- **Task objective**: Restate the records in their entirety, word for word.

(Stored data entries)
■ ■ ■ ■ ■

(** *** What a request leaves behind *)

(** The frame that a request records. *)
Definition new_frame (d : disk) (req : CreateRequest) : Frame :=
  set_created (if live req then new_meta req else RootFs.tainted snapsDir no_fault d (new_meta req)) (e_now env).
Definition new_refs (req : CreateRequest) (u : ID) (r : gmap gostring Refs.Ref) : gmap gostring Refs.Ref :=
  if bool_decide (Refs.name_ok (RefName req)) then <[RefName req := Refs.MkRef u [] [Refs.MkReflogEntry u (e_now env)]]> r else r.
Definition named_frames (req : CreateRequest) : list gostring := filter (λ v, v ≠ []) [RootfsFrame req; HomeFrame req; WorkFrame req].

(** A part of a spec [root:home:work]; a part that is not there, or is [nil], names no snap. *)
Definition asked_part (req : CreateRequest) (i : nat) : gostring :=
  let part := default [] (Split (SnapshotSpec req) ":"%byte !! i) in if bool_decide (part = bs "nil") then [] else part.

Lemma parts_asked req : Login.parseFrameSpec (SnapshotSpec req) = (asked_part req 0, asked_part req 1, asked_part req 2).
Proof. reflexivity. Qed.

(** A frame with what a request asks for, made now. *)
Definition as_asked (req : CreateRequest) (f : Frame) : Prop :=
  Rootfs f = asked_part req 0 ∧ F_Home f = asked_part req 1 ∧ Work f = asked_part req 2 ∧
  Isolation f = rq_Isolation req ∧ History f = [] ∧ CreatedAt f = e_now env.
(** Its taints are those of its snaps, as they were when the request came. *)
Definition tainted_by_snaps (d : disk) (req : CreateRequest) (f : Frame) : Prop :=
  ∀ t, t ∈ Taints f ↔ ∃ i, (i < 3)%nat ∧ t ∈ getSnapTaints no_fault d snapsDir (asked_part req i).

Lemma new_frame_asked d req : as_asked req (new_frame d req) ∧ as_asked req (set_created (new_meta req) (e_now env)).
Proof. unfold new_frame, new_meta. rewrite parts_asked. by destruct (live req). Qed.
Lemma new_frame_tainted d req : live req = false → tainted_by_snaps d req (new_frame d req).
Proof.
  intros Hl t. unfold new_frame, new_meta. rewrite Hl, parts_asked. unfold RootFs.tainted. cbn [set_created set_taints Taints Rootfs F_Home Work].
  rewrite (proj2 (UnionTaints_spec _) t). split.
  - intros (l & Hin & Ht).
    apply elem_of_cons in Hin as [->|Hin]; [exists 0%nat; split; [lia|done]|].
    apply elem_of_cons in Hin as [->|Hin]; [exists 1%nat; split; [lia|done]|].
    apply list_elem_of_singleton in Hin as ->. exists 2%nat. split; [lia|done].
  - intros (i & Hi & Ht). exists (getSnapTaints no_fault d snapsDir (asked_part req i)). split; [|done].
    destruct i as [|[|[|i]]]; [..|lia]; repeat ((by left) || right).
Qed.

(** The name a request gives to the frame is none, or one a ref can have. *)
Definition named_well (req : CreateRequest) : Prop := RefName req = [] ∨ Refs.name_ok (RefName req).
Definition refs_after (req : CreateRequest) (u : ID) (r : gmap gostring Refs.Ref) : gmap gostring Refs.Ref :=
  if bool_decide (RefName req = []) then r else <[RefName req := Refs.MkRef u [] [Refs.MkReflogEntry u (e_now env)]]> r.

Lemma new_refs_after req u r : named_well req → new_refs req u r = refs_after req u r.
Proof.
  unfold new_refs, refs_after. intros [->|Hn].
  - rewrite (bool_decide_eq_true_2 ([] = [])) by done. by rewrite bool_decide_eq_false_2.
  - rewrite (bool_decide_eq_true_2 (Refs.name_ok _)) by done. rewrite bool_decide_eq_false_2; [done|]. by intros Hnil; rewrite Hnil in Hn.
Qed.

(** The two maps after an answer: with "ok" the frame and its ref are new in them; else
    they are as before, but for a frame whose files could not be made. *)
Definition creates (w : world) (req : CreateRequest) (m : gmap ID Frame) (r : gmap gostring Refs.Ref)
    (a : create_response) (w' : world) (m' : gmap ID Frame) (r' : gmap gostring Refs.Ref) : Prop :=
  match a with
  | (code, CrOk id path) =>
      ∃ u f, code = StatusOK ∧ e_new env = Some u ∧ m !! u = None ∧ id = String_ u ∧ path = frame_path sv ns u
        ∧ m' = <[u := f]> m ∧ as_asked req f ∧ (live req = false → tainted_by_snaps (c_disk w) req f)
        ∧ r !! RefName req = None ∧ (named_well req → r' = refs_after req u r)
        ∧ ∀ v, v ∈ named_frames req → ∃ s, Parse v = Some s ∧ is_Some (m !! s)
  | (code, _) =>
      (w' = w ∨ code = StatusInternalServerError) ∧ r' = r
      ∧ (m' = m ∨ ∃ u f, e_new env = Some u ∧ m !! u = None ∧ m' = <[u := f]> m ∧ as_asked req f)
  end.

Lemma sources_held w req m sources : frames_held (c_disk w) m → parseSourceFrames sv env w ns req = Some sources →
  ∀ v, v ∈ named_frames req → ∃ s, Parse v = Some s ∧ is_Some (m !! s).
Proof.
  intros Hm Hs v Hv. unfold named_frames in Hv. apply list_elem_of_filter in Hv as [Hne Hv].
  assert (Hone : ∀ p, source_path sv env w ns v = Some p → ∃ s, Parse v = Some s ∧ is_Some (m !! s)).
  { intros p. unfold source_path. rewrite bool_decide_eq_false_2 by done. destruct (Parse v) as [u|] eqn:Hp; [|done].
    cbn [mbind option_bind]. rewrite Hos, (Exists_spec _ m u Hm (Parse_length _ _ Hp)). case_bool_decide; [|done]. by exists u. }
  unfold parseSourceFrames in Hs. destruct (source_path sv env w ns (RootfsFrame req)) eqn:H1'; [|done].
  destruct (source_path sv env w ns (HomeFrame req)) eqn:H2'; [|done].
  destruct (source_path sv env w ns (WorkFrame req)) eqn:H3'; [|done].
  repeat (apply elem_of_cons in Hv as [-> | Hv]; [by eapply Hone|]). by apply elem_of_nil in Hv.
Qed.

■ ■ ■ ■ ■

- **Answer for the task**:
(** *** What a request leaves behind *)

(** The frame that a request records. *)
Definition new_frame (d : disk) (req : CreateRequest) : Frame :=
  set_created (if live req then new_meta req else RootFs.tainted snapsDir no_fault d (new_meta req)) (e_now env).
Definition new_refs (req : CreateRequest) (u : ID) (r : gmap gostring Refs.Ref) : gmap gostring Refs.Ref :=
  if bool_decide (Refs.name_ok (RefName req)) then <[RefName req := Refs.MkRef u [] [Refs.MkReflogEntry u (e_now env)]]> r else r.
Definition named_frames (req : CreateRequest) : list gostring := filter (λ v, v ≠ []) [RootfsFrame req; HomeFrame req; WorkFrame req].

(** A part of a spec [root:home:work]; a part that is not there, or is [nil], names no snap. *)
Definition asked_part (req : CreateRequest) (i : nat) : gostring :=
  let part := default [] (Split (SnapshotSpec req) ":"%byte !! i) in if bool_decide (part = bs "nil") then [] else part.

Lemma parts_asked req : Login.parseFrameSpec (SnapshotSpec req) = (asked_part req 0, asked_part req 1, asked_part req 2).
Proof. reflexivity. Qed.

(** A frame with what a request asks for, made now. *)
Definition as_asked (req : CreateRequest) (f : Frame) : Prop :=
  Rootfs f = asked_part req 0 ∧ F_Home f = asked_part req 1 ∧ Work f = asked_part req 2 ∧
  Isolation f = rq_Isolation req ∧ History f = [] ∧ CreatedAt f = e_now env.
(** Its taints are those of its snaps, as they were when the request came. *)
Definition tainted_by_snaps (d : disk) (req : CreateRequest) (f : Frame) : Prop :=
  ∀ t, t ∈ Taints f ↔ ∃ i, (i < 3)%nat ∧ t ∈ getSnapTaints no_fault d snapsDir (asked_part req i).

Lemma new_frame_asked d req : as_asked req (new_frame d req) ∧ as_asked req (set_created (new_meta req) (e_now env)).
Proof. unfold new_frame, new_meta. rewrite parts_asked. by destruct (live req). Qed.
Lemma new_frame_tainted d req : live req = false → tainted_by_snaps d req (new_frame d req).
Proof.
  intros Hl t. unfold new_frame, new_meta. rewrite Hl, parts_asked. unfold RootFs.tainted. cbn [set_created set_taints Taints Rootfs F_Home Work].
  rewrite (proj2 (UnionTaints_spec _) t). split.
  - intros (l & Hin & Ht).
    apply elem_of_cons in Hin as [->|Hin]; [exists 0%nat; split; [lia|done]|].
    apply elem_of_cons in Hin as [->|Hin]; [exists 1%nat; split; [lia|done]|].
    apply list_elem_of_singleton in Hin as ->. exists 2%nat. split; [lia|done].
  - intros (i & Hi & Ht). exists (getSnapTaints no_fault d snapsDir (asked_part req i)). split; [|done].
    destruct i as [|[|[|i]]]; [..|lia]; repeat ((by left) || right).
Qed.

(** The name a request gives to the frame is none, or one a ref can have. *)
Definition named_well (req : CreateRequest) : Prop := RefName req = [] ∨ Refs.name_ok (RefName req).
Definition refs_after (req : CreateRequest) (u : ID) (r : gmap gostring Refs.Ref) : gmap gostring Refs.Ref :=
  if bool_decide (RefName req = []) then r else <[RefName req := Refs.MkRef u [] [Refs.MkReflogEntry u (e_now env)]]> r.

Lemma new_refs_after req u r : named_well req → new_refs req u r = refs_after req u r.
Proof.
  unfold new_refs, refs_after. intros [->|Hn].
  - rewrite (bool_decide_eq_true_2 ([] = [])) by done. by rewrite bool_decide_eq_false_2.
  - rewrite (bool_decide_eq_true_2 (Refs.name_ok _)) by done. rewrite bool_decide_eq_false_2; [done|]. by intros Hnil; rewrite Hnil in Hn.
Qed.

(** The two maps after an answer: with "ok" the frame and its ref are new in them; else
    they are as before, but for a frame whose files could not be made. *)
Definition creates (w : world) (req : CreateRequest) (m : gmap ID Frame) (r : gmap gostring Refs.Ref)
    (a : create_response) (w' : world) (m' : gmap ID Frame) (r' : gmap gostring Refs.Ref) : Prop :=
  match a with
  | (code, CrOk id path) =>
      ∃ u f, code = StatusOK ∧ e_new env = Some u ∧ m !! u = None ∧ id = String_ u ∧ path = frame_path sv ns u
        ∧ m' = <[u := f]> m ∧ as_asked req f ∧ (live req = false → tainted_by_snaps (c_disk w) req f)
        ∧ r !! RefName req = None ∧ (named_well req → r' = refs_after req u r)
        ∧ ∀ v, v ∈ named_frames req → ∃ s, Parse v = Some s ∧ is_Some (m !! s)
  | (code, _) =>
      (w' = w ∨ code = StatusInternalServerError) ∧ r' = r
      ∧ (m' = m ∨ ∃ u f, e_new env = Some u ∧ m !! u = None ∧ m' = <[u := f]> m ∧ as_asked req f)
  end.

Lemma sources_held w req m sources : frames_held (c_disk w) m → parseSourceFrames sv env w ns req = Some sources →
  ∀ v, v ∈ named_frames req → ∃ s, Parse v = Some s ∧ is_Some (m !! s).
Proof.
  intros Hm Hs v Hv. unfold named_frames in Hv. apply list_elem_of_filter in Hv as [Hne Hv].
  assert (Hone : ∀ p, source_path sv env w ns v = Some p → ∃ s, Parse v = Some s ∧ is_Some (m !! s)).
  { intros p. unfold source_path. rewrite bool_decide_eq_false_2 by done. destruct (Parse v) as [u|] eqn:Hp; [|done].
    cbn [mbind option_bind]. rewrite Hos, (Exists_spec _ m u Hm (Parse_length _ _ Hp)). case_bool_decide; [|done]. by exists u. }
  unfold parseSourceFrames in Hs. destruct (source_path sv env w ns (RootfsFrame req)) eqn:H1'; [|done].
  destruct (source_path sv env w ns (HomeFrame req)) eqn:H2'; [|done].
  destruct (source_path sv env w ns (WorkFrame req)) eqn:H3'; [|done].
  repeat (apply elem_of_cons in Hv as [-> | Hv]; [by eapply Hone|]). by apply elem_of_nil in Hv.
Qed.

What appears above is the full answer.